Ransomware Threat, Malware Researchers observed ransomware threats increased over the previous month compared to the first six months of 2020.
On the report of recent publishers data from IBM Security X-Force and the Check Point Incident Response team Ryuk, Maze, and REvil ransomware families ate the top of the record.
Recently both Companies observed Ransomware threat surges as Ryuk attacks increase Per week, an increase in ransomware attacks, Also few threats being more active than others.
Ransomware Threat Healthcare sector under attack
Check Point assemble data referring to the third quarter of the year shows that Maze and Ryuk were the most prevalent ransomware families, Ryuk attacking on average 20 companies per week.

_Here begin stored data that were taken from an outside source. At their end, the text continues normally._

Lemma startsWith_spec p a : p <> [] -> Forall plain p -> Forall plain a ->
  startsWith (abs a) (abs p ++ [SLASH]) = true <-> exists r, r <> [] /\ a = p ++ r.
Proof.
  intros Hp Hpl Ha. unfold startsWith. rewrite bool_decide_eq_true. split.
  - intros Ht. assert (E : abs a = abs p ++ SLASH :: drop (length (abs p ++ [SLASH])) (abs a))
      by (rewrite <- (take_drop (length (abs p ++ [SLASH])) (abs a)) at 1; rewrite Ht, <- app_assoc; done).
    set (s := drop _ _) in E. clearbody s. apply (inj (cons SLASH)) in E. exists (js_split SLASH s). split; [apply js_split_not_nil|].
    rewrite <- (split_joined p s Hp Hpl). change (js_join a = js_join p ++ SLASH :: s) in E. rewrite <- E.
    symmetry. apply js_split_join; [|done]. intros ->. by destruct (js_join p).
  - intros (r & Hr & ->). rewrite abs_app by done. unfold abs at 2. rewrite length_app. cbn [length].
    rewrite take_app_add. cbn. done.
Qed.

Lemma startsWith_false p a : p <> [] -> Forall plain p -> Forall plain a -> ~ p `prefix_of` a -> startsWith (abs a) (abs p ++ [SLASH]) = false.
Proof.
  intros Hp Hpl Ha Hn. apply not_true_is_false. rewrite startsWith_spec by done. intros (r & _ & ->). by apply Hn, prefix_app_r.
Qed.

(** *** Building the table *)

Lemma overlaps_false p q : p <> [] -> q <> [] -> Forall plain p -> Forall plain q -> overlaps (abs p) (abs q) = false ->
  ~ p `prefix_of` q /\ ~ q `prefix_of` p.
Proof.
  intros Hp Hq Hpp Hqp Ho. apply orb_false_iff in Ho as [[He H1]%orb_false_iff H2]. apply bool_decide_eq_false in He.
  assert (Hone : forall a b, a <> [] -> Forall plain a -> Forall plain b -> abs a <> abs b -> startsWith (abs b) (abs a ++ [SLASH]) = false ->
    ~ a `prefix_of` b).
  { intros a b Hna Ha Hb Hab Hs [r ->]. destruct r as [|x r]; [by rewrite app_nil_r in Hab|].
    rewrite (proj2 (startsWith_spec a (a ++ x :: r) Hna Ha Hb)) in Hs; [done|]. by exists (x :: r). }
  split; apply Hone; congruence.
Qed.

Lemma addMount_ok mounts spec mounts' : table_ok mounts -> addMount mounts spec = Ok mounts' ->
  table_ok mounts' /\ exists m, mounts' = mounts ++ [m] /\ prefix m = spec.1.
Proof.
  intros [Hm Hd] Ha. unfold addMount in Ha. apply bind_Ok in Ha as (pn & Hpn & Ha). apply bind_Ok in Ha as (u & Hne%throw_if_Ok & Ha).
  apply bind_Ok in Ha as (u2 & Hov & [= <-]). apply bool_decide_eq_false in Hne.
  apply parsePath_Ok in Hpn as (Hp & Hc & Hk). set (m := mkMount _ _ _).
  assert (Mm : mount_at m pn) by (split; [done|unfold m; cbn; by rewrite Hp|done|done|done]).
  assert (Hnew : forall i m' pn', mounts !! i = Some m' -> mount_at m' pn' -> ~ pn' `prefix_of` pn /\ ~ pn `prefix_of` pn').
  { intros i m' pn' Hi M'. apply overlaps_false; [apply M'|done|by eapply mount_at_plain|by eapply mount_at_plain|].
    clear -Hov Hi M' Hp. revert i Hi. assert (Hgen : forall l u, foldM (fun _ existing => throw_if (overlaps (prefix existing) spec.1) (FsError EINVAL)) u l = Ok u2 ->
      forall x, x ∈ l -> overlaps (prefix x) spec.1 = false).
    { induction l as [|x l IH]; intros u Hf y Hy; [by apply elem_of_nil in Hy|]. cbn in Hf.
      apply bind_Ok in Hf as (u' & Hx%throw_if_Ok & Hf). apply elem_of_cons in Hy as [->|Hy]; [done|by eapply IH]. }
    intros i Hi. rewrite <- Hp, <- (ma_prefix _ _ M'). eapply Hgen; [exact Hov|]. by eapply list_elem_of_lookup_2. }
  split; [|by exists m]. split.
  - intros i m' Hi. apply lookup_app_Some in Hi as [Hi|[_ Hi]]; [by eapply Hm|]. apply list_lookup_singleton_Some in Hi as [_ <-]. by exists pn.
  - intros i j m1 m2 p1 p2 Hi Hj M1 M2 Hpre.
    apply lookup_app_Some in Hi as [Hi|[Hil Hi]]; apply lookup_app_Some in Hj as [Hj|[Hjl Hj]].
    + by eapply Hd.
    + apply list_lookup_singleton_Some in Hj as [_ <-]. rewrite (mount_at_inj _ _ _ M2 Mm) in Hpre. by destruct (Hnew _ _ _ Hi M1).
    + apply list_lookup_singleton_Some in Hi as [_ <-]. rewrite (mount_at_inj _ _ _ M1 Mm) in Hpre. by destruct (Hnew _ _ _ Hj M2).
    + apply list_lookup_singleton_Some in Hi as [Hi _], Hj as [Hj _]. lia.
Qed.
(* ===== verification/StoreFs.v ===== *)
(** * The repacked store as a file system

    The store of [repacked-vfs.ts] keeps the promises of the class [LawfulFileSystem]: its queries change
    nothing, and a path that it resolves to itself holds no link. *)

From S2P Require Export MountedLaws Invariant.

(** ** Resolution *)

(** One component, as [getInodeAtPath] descends. *)
Definition descend (s : VfsState) (inode : Inode) (component : jsstr) : R Inode :=
  match inode_kind inode with
  | Directory children =>
      childId ← or_throw (children !! component) (FsError ENOENT);
      or_throw (inodes s !! childId) StoreLimitError
  | _ => Throw (FsError ENOTDIR)
  end.

Lemma getInodeAtPath_abs s names root : Forall component_ok names -> path_ok names -> inodes s !! rootInodeId s = Some root ->
  getInodeAtPath s (abs names) = foldM (descend s) root names.
Proof. intros Hc Hp Hr. unfold getInodeAtPath. rewrite parsePath_abs by done. cbn [mbind result_bind]. by rewrite Hr. Qed.

Lemma descend_cons s inode name names : foldM (descend s) inode (name :: names) = descend s inode name ≫= fun i => foldM (descend s) i names.
Proof. done. Qed.

Lemma walkLinks_names s follow current resolved pending a b : walkLinks s follow current resolved pending = Ok (WalkDone a b) ->
  a ++ b = resolved ++ pending.
Proof.
  revert current resolved. induction pending as [|name rest IH]; intros current resolved; cbn [walkLinks]; [by intros [= <- <-]|].
  destruct (inode_kind current) as [children|sz ex|target]; try by intros [= <- <-].
  destruct (children !! name) as [childId|]; [|by intros [= <- <-]].
  destruct (inodes s !! childId) as [child|]; [|done]. cbn.
  assert (Hnext : walkLinks s follow child (resolved ++ [name]) rest = Ok (WalkDone a b) -> a ++ b = resolved ++ name :: rest)
    by (intros Hw; rewrite (IH _ _ Hw), <- app_assoc; done).
  destruct (inode_kind child); try done. by destruct (_ || _).
Qed.

(** A walk that met no link to follow. *)
Definition is_link (i : Inode) : bool := match inode_kind i with Symlink _ => true | _ => false end.

Lemma walkLinks_free s follow current resolved pending a b : walkLinks s follow current resolved pending = Ok (WalkDone a b) ->
  forall pre post, pending = pre ++ post -> pre <> [] ->
  match foldM (descend s) current pre with
  | Ok i => follow || negb (bool_decide (post = [])) = true -> is_link i = false
  | Throw cause => Mounted.isMissing cause = true
  end.
Proof.
  revert current resolved. induction pending as [|name rest IH]; intros current resolved Hw pre post E Hpre.
  { by destruct pre. }
  destruct pre as [|name' pre]; [done|]. injection E as <- E. rewrite descend_cons. cbn [walkLinks] in Hw.
  assert (Hd : descend s current name = match inode_kind current with
    | Directory children => childId ← or_throw (children !! name) (FsError ENOENT); or_throw (inodes s !! childId) StoreLimitError
    | _ => Throw (FsError ENOTDIR) end) by done.
  rewrite Hd. clear Hd. destruct (inode_kind current) as [children|sz ex|target]; try done.
  destruct (children !! name) as [childId|]; [|done]. cbn [or_throw mbind result_bind] in *.
  destruct (inodes s !! childId) as [child|]; [|done]. cbn [or_throw mbind result_bind] in *.
  assert (Hnext : walkLinks s follow child (resolved ++ [name]) rest = Ok (WalkDone a b) ->
    (pre = [] -> follow || negb (bool_decide (post = [])) = true -> is_link child = false) ->
    match foldM (descend s) child pre with
    | Ok i => follow || negb (bool_decide (post = [])) = true -> is_link i = false
    | Throw cause => Mounted.isMissing cause = true
    end).
  { intros Hw' Hlast. destruct pre as [|x pre]; [exact (Hlast eq_refl)|]. by eapply IH. }
  unfold is_link in Hnext |- *. destruct (inode_kind child) eqn:Ek; try (by apply Hnext).
  destruct (follow || negb (bool_decide (rest = []))) eqn:Ef; [done|]. apply Hnext; [done|]. intros -> Hs. cbn in E. subst post.
  by rewrite Hs in Ef.
Qed.

Lemma walkLinks_prefix s follow current resolved pre post a b : walkLinks s follow current resolved (pre ++ post) = Ok (WalkDone a b) ->
  exists a' b', walkLinks s false current resolved pre = Ok (WalkDone a' b').
Proof.
  revert current resolved. induction pre as [|name pre IH]; intros current resolved Hw; [by eexists _, _|]. cbn [app walkLinks] in *.
  destruct (inode_kind current) as [children|sz ex|target]; try by eexists _, _.
  destruct (children !! name) as [childId|]; [|by eexists _, _].
  destruct (inodes s !! childId) as [child|]; [|done]. cbn in *.
  destruct (inode_kind child); try by eapply IH.
  destruct (follow || negb (bool_decide (pre ++ post = []))) eqn:Ef; [done|]. apply orb_false_iff in Ef as [-> Ef].
  apply negb_false_iff, bool_decide_eq_true, app_eq_nil in Ef as [-> ->]. cbn. by eexists _, _.
Qed.

Lemma resolveFrom_done s root follow budget pending p : Forall component_ok pending -> path_ok pending ->
  resolveFrom s root follow budget pending = Ok p ->
  exists names a b, p = abs names /\ Forall component_ok names /\ path_ok names /\ walkLinks s follow root [] names = Ok (WalkDone a b).
Proof.
  revert pending. induction budget as [|budget IH]; intros pending Hc Hp; cbn [resolveFrom]; intros Hr;
    apply bind_Ok in Hr as ([a b|target rest] & Hw & Hr); try done.
  1,2: injection Hr as <-; exists pending, a, b; pose proof (walkLinks_names _ _ _ _ _ _ _ Hw) as E; cbn in E;
    change (SLASH :: js_join a) with (abs a); rewrite joinPath_abs, E; [done|];
    apply components_plain; rewrite <- E in Hc; by apply Forall_app in Hc as [? _].
  apply bind_Ok in Hr as (pending' & (_ & Hc' & Hp')%parsePath_Ok & Hr). by eapply IH.
Qed.

Lemma walkLinks_resolve s root follow names a b : Forall component_ok names -> path_ok names -> inodes s !! rootInodeId s = Some root ->
  walkLinks s follow root [] names = Ok (WalkDone a b) -> resolveLinks s (abs names) follow = Ok (abs names).
Proof.
  intros Hc Hp Hr Hw. unfold resolveLinks. rewrite Hr, parsePath_abs by done. cbn [or_throw mbind result_bind].
  pose proof (walkLinks_names _ _ _ _ _ _ _ Hw) as E. cbn in E.
  assert (Ea : joinPath (SLASH :: js_join a) b = abs names).
  { change (SLASH :: js_join a) with (abs a). rewrite joinPath_abs, E; [done|]. apply components_plain. rewrite <- E in Hc.
    by apply Forall_app in Hc as [? _]. }
  destruct (Z.to_nat MAX_SYMLINK_HOPS); cbn [resolveFrom]; rewrite Hw; cbn [mbind result_bind]; by rewrite Ea.
Qed.

(** ** The queries of the store *)

Section Store.
Context {Wd : Type} `{RepackedPort Wd} (dateNow performanceNow : M Wd Z).
Implicit Types h : Host Wd.

#[local] Instance store_fs : FileSystem (Host Wd) := RepackedFs dateNow performanceNow.

(** An open store of a valid state. *)
Definition store_ok h : Prop := v_status (h_vfs h) = StatusOpen /\ Inv (v_state (h_vfs h)).

Lemma open_bind {A} (k : unit -> M (Host Wd) A) h : v_status (h_vfs h) = StatusOpen -> (VfsCore.assertOpen ≫= k) h = k tt h.
Proof. intros Ho. unfold VfsCore.assertOpen, vfs, mbind, ST_bind, st_get, mret, ST_ret. cbn. by rewrite Ho. Qed.

Lemma state_bind {A} (k : VfsState -> M (Host Wd) A) h : (state ≫= k) h = k (v_state (h_vfs h)) h.
Proof. done. Qed.

Lemma resolve_bind {A} path follow (k : jsstr -> M (Host Wd) A) h : (resolve path follow ≫= k) h =
  match resolveLinks (v_state (h_vfs h)) path follow with Ok p => k p h | Throw e => (h, Throw e) end.
Proof.
  unfold mbind, ST_bind. assert (E : resolve path follow h = (h, resolveLinks (v_state (h_vfs h)) path follow)) by done.
  rewrite E. by destruct (resolveLinks _ _ _).
Qed.

Lemma inodeAt_bind {A} path (k : Inode -> M (Host Wd) A) h : (inodeAt path ≫= k) h =
  match getInodeAtPath (v_state (h_vfs h)) path with Ok i => k i h | Throw e => (h, Throw e) end.
Proof.
  unfold mbind, ST_bind. assert (E : inodeAt path h = (h, getInodeAtPath (v_state (h_vfs h)) path)) by done.
  rewrite E. by destruct (getInodeAtPath _ _).
Qed.

Lemma resolvePath_run path follow h : v_status (h_vfs h) = StatusOpen ->
  resolvePath path follow h = (h, resolveLinks (v_state (h_vfs h)) path follow).
Proof. intros Ho. unfold resolvePath. by rewrite open_bind. Qed.

Lemma lstat_run path h : v_status (h_vfs h) = StatusOpen -> lstat path h =
  (h, p ← resolveLinks (v_state (h_vfs h)) path false; i ← getInodeAtPath (v_state (h_vfs h)) p; statValue i).
Proof.
  intros Ho. unfold lstat, statPath. rewrite open_bind, resolve_bind by done. destruct (resolveLinks _ _ _) as [p|e]; [|done].
  rewrite inodeAt_bind. cbn [mbind result_bind]. by destruct (getInodeAtPath _ p).
Qed.

Lemma readlink_run path h : v_status (h_vfs h) = StatusOpen -> (readlink path h).1 = h.
Proof.
  intros Ho. unfold readlink. rewrite open_bind, resolve_bind by done. destruct (resolveLinks _ _ _) as [p|e]; [|done].
  rewrite inodeAt_bind. destruct (getInodeAtPath _ p) as [i|e]; [|done]. by destruct (inode_kind i).
Qed.

Lemma statValue_link s k i : Inv s -> inodes s !! k = Some i ->
  exists st, statValue i = Ok st /\ (st_kind st = KindSymlink -> is_link i = true).
Proof.
  intros [C _ _] Hi. destruct (t_inode _ _ _ _ _ (c_tree s C) k i Hi) as [_ _ _ _ _ _ Hk]. unfold statValue, is_link.
  destruct (inode_kind i) as [ch|sz ex|target]; cbn; try by eexists.
  destruct Hk as [n Hn]. unfold validateSymlinkTarget in Hn. apply bind_Ok in Hn as (k' & Hk' & _). unfold encodedUtf8Length. rewrite Hk'.
  by eexists.
Qed.

Lemma descend_present s i names j : Inv s -> (exists k, inodes s !! k = Some i) -> foldM (descend s) i names = Ok j -> exists k, inodes s !! k = Some j.
Proof.
  intros I. revert i. induction names as [|name names IH]; intros i Hi Hf; [injection Hf as <-; done|].
  rewrite descend_cons in Hf. apply bind_Ok in Hf as (i' & Hd & Hf). apply (IH i'); [|done].
  unfold descend in Hd. destruct (inode_kind i); try done. apply bind_Ok in Hd as (c & _ & Hd). exists c.
  destruct (inodes s !! c); [|done]. by injection Hd as ->.
Qed.

Lemma clear_descend strict s root names h : store_ok h -> v_state (h_vfs h) = s -> inodes s !! rootInodeId s = Some root ->
  Forall component_ok names -> path_ok names -> resolveLinks s (abs names) false = Ok (abs names) ->
  match foldM (descend s) root names with
  | Ok i => strict = true -> is_link i = false
  | Throw cause => Mounted.isMissing cause = true
  end -> clear strict names h.
Proof.
  intros [Ho I] Hs Hr Hc Hp Hres Hd. unfold clear. cbn [fs_lstat store_fs RepackedFs]. rewrite lstat_run, Hs, Hres by done.
  cbn [mbind result_bind snd]. rewrite (getInodeAtPath_abs s names root) by done.
  destruct (foldM (descend s) root names) as [i|e] eqn:Ef; cbn [mbind result_bind]; [|done]. subst s.
  destruct (descend_present _ _ _ _ I ltac:(by eexists) Ef) as [k Hk]. destruct (statValue_link _ _ _ I Hk) as (st & -> & Hl).
  intros Hst Ek. rewrite (Hd Hst) in Hl. by apply Hl in Ek.
Qed.

#[local] Instance store_lawful : LawfulFileSystem (Host Wd).
Proof.
  refine {| fs_ok := store_ok |}.
  - intros path h h' r [Ho _] Hrun. cbn in Hrun. rewrite lstat_run in Hrun by done. by injection Hrun.
  - intros path h h' r [Ho _] Hrun. cbn in Hrun. by rewrite <- (readlink_run path h Ho), Hrun.
  - intros path follow h h' r [Ho _] Hrun. cbn in Hrun. rewrite resolvePath_run in Hrun by done. by injection Hrun.
  - intros names follow h h' Hok Hc Hp Hrun. pose proof Hok as [Ho I]. cbn in Hrun. rewrite resolvePath_run in Hrun by done.
    injection Hrun as _ Hres. set (s := v_state (h_vfs h)) in *.
    destruct (t_root _ _ _ _ _ (c_tree s (inv_core s I))) as (ch & root & Hr & Hk).
    pose proof Hres as Hwalk. unfold resolveLinks in Hwalk. rewrite Hr, parsePath_abs in Hwalk by done. cbn [or_throw mbind result_bind] in Hwalk.
    destruct (resolveFrom_done s root follow _ names _ Hc Hp Hwalk) as (names' & a & b & E & Hc' & _ & Hw).
    apply abs_inj in E; [|by apply components_plain..]. subst names'.
    intros pre post ->. apply Forall_app in Hc as [Hc _]. pose proof (path_ok_prefix _ _ Hp) as Hpp.
    destruct (walkLinks_prefix s follow root [] pre post a b Hw) as (a' & b' & Hw').
    apply (clear_descend _ s root); try done; [by apply (walkLinks_resolve s root false pre a' b')|].
    destruct pre as [|x pre]; [cbn; intros _; unfold is_link; by rewrite Hk|].
    by eapply walkLinks_free.
Defined.
End Store.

Countries with the most number of ransomware attacks are the US, India, Sri Lanka, Russia, and Turkey
The company claims that ransomware attacks hike by 50% at a global level in the third quarter of 2020 and that Ryuk and Maze were the most common threats. In the U.S. these attacks almost doubled in the third quarter. The top 5 countries affected by ransomware Threat in terms of the number of attacks are:
- US (98.1% increase)
- India (39.2% increase)
- Sri Lanka (436% increase)
- Russia (57.9% increase)
- Turkey (32.5% increase)
IBM shape that ransomware attacks “appeared to explode in June 2020,” based on data from incident response engagements, as they dealt with a third of all such events reported up to September
As per IBM’s survey, REvil claims more than 140 victims in wholesale, manufacturing, and professional services, most of them from the U.S. The company estimates that 36% of them paid the ransom demand last month.
IBM determines that the REvil ransomware community ensnare a profit of at least $81 million this year with demands of between $1,500 and $42 million.
EKANS (Snake)-responsible for 6 percent of the incidents-is the third most prevalent ransomware IBM saw in 2020 that can destroy processes linked to industrial control system (ICS) activities.
Regularly data backups stored offline are still a good enactment, that can ensure quickly recover from such an attack, as is applying security updates in a timely fashion and restricting or disabling remote access to the company’s internal network.